__Problem to solve__: What lines in the records below contain the string "PyStr"? Copy every one.
[Opening Data section]
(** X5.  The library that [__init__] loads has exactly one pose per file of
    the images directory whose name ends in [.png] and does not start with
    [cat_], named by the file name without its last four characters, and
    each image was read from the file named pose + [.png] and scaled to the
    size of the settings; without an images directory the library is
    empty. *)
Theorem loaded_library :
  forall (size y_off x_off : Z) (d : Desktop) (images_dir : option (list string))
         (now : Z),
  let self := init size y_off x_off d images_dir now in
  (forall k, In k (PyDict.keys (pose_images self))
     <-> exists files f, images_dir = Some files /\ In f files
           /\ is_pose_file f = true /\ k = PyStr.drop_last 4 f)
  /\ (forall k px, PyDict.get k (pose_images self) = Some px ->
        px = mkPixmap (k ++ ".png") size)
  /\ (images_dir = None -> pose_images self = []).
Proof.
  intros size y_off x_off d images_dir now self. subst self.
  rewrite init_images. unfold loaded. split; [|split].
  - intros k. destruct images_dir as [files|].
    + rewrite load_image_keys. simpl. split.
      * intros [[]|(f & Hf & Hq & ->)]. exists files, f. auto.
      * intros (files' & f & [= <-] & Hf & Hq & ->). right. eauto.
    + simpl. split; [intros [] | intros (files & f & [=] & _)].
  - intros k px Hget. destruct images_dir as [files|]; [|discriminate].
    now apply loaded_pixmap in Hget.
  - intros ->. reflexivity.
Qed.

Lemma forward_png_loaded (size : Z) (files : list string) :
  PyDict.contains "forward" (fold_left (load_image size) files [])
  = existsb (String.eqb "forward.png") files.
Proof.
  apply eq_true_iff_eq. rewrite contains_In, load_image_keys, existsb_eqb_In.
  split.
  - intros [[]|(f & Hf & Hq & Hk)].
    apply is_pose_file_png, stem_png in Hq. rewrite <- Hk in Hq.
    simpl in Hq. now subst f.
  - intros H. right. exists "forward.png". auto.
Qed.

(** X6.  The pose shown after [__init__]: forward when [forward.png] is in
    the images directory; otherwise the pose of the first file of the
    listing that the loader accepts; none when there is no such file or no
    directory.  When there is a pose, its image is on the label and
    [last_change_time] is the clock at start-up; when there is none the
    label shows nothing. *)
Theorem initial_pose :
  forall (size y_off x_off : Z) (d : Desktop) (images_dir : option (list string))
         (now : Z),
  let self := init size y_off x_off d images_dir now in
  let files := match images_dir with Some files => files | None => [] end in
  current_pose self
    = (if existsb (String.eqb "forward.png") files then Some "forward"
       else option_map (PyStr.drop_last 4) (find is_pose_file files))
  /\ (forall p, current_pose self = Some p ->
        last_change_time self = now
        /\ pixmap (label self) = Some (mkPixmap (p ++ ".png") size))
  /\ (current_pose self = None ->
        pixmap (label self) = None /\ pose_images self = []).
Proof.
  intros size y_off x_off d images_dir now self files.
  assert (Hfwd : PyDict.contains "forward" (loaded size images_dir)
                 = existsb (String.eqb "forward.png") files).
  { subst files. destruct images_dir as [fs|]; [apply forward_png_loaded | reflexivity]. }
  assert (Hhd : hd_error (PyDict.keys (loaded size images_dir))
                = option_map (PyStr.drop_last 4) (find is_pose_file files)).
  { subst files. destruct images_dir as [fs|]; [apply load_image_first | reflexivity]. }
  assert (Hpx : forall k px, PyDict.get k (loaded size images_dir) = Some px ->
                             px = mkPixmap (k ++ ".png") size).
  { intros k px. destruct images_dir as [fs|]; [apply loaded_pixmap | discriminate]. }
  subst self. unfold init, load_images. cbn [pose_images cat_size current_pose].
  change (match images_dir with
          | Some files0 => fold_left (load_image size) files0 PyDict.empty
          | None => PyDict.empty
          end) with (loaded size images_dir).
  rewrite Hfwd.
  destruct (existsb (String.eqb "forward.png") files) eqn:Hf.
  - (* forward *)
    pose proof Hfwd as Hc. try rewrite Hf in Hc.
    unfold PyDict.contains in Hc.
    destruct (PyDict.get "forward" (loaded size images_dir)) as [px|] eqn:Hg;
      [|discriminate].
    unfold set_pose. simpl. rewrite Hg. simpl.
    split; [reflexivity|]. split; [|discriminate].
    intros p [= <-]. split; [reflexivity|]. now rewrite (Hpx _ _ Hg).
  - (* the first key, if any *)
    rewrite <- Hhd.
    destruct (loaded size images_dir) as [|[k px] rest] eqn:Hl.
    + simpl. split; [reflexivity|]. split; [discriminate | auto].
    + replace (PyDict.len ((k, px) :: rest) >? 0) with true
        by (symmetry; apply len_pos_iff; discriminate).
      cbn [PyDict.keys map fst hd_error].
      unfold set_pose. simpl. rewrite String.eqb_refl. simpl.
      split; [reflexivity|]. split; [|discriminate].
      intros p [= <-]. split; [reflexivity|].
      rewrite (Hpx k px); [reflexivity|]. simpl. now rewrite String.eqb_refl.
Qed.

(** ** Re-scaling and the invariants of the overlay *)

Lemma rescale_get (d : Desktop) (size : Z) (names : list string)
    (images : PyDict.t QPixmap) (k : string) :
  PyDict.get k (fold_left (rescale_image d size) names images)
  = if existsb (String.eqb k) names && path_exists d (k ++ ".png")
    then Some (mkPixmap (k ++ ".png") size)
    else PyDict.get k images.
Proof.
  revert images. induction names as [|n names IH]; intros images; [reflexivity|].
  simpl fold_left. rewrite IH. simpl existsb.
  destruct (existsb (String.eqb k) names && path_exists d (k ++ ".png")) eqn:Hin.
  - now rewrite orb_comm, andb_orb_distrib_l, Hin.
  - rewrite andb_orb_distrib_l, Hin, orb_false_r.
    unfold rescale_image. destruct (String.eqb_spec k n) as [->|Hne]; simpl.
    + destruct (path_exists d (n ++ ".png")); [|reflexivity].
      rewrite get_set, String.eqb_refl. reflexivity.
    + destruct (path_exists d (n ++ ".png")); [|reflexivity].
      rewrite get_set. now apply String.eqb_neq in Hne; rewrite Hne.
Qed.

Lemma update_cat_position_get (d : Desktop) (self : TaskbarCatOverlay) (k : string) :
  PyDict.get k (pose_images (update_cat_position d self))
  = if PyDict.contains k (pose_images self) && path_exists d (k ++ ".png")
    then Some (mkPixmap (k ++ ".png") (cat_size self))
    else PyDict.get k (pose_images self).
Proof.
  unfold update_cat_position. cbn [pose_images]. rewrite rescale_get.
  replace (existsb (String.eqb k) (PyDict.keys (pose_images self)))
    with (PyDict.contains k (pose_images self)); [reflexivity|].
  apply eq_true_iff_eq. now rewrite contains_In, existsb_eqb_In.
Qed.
[Closing Data section]
__Response to this task__:
           /\ is_pose_file f = true /\ k = PyStr.drop_last 4 f)
       else option_map (PyStr.drop_last 4) (find is_pose_file files))
                = option_map (PyStr.drop_last 4) (find is_pose_file files)).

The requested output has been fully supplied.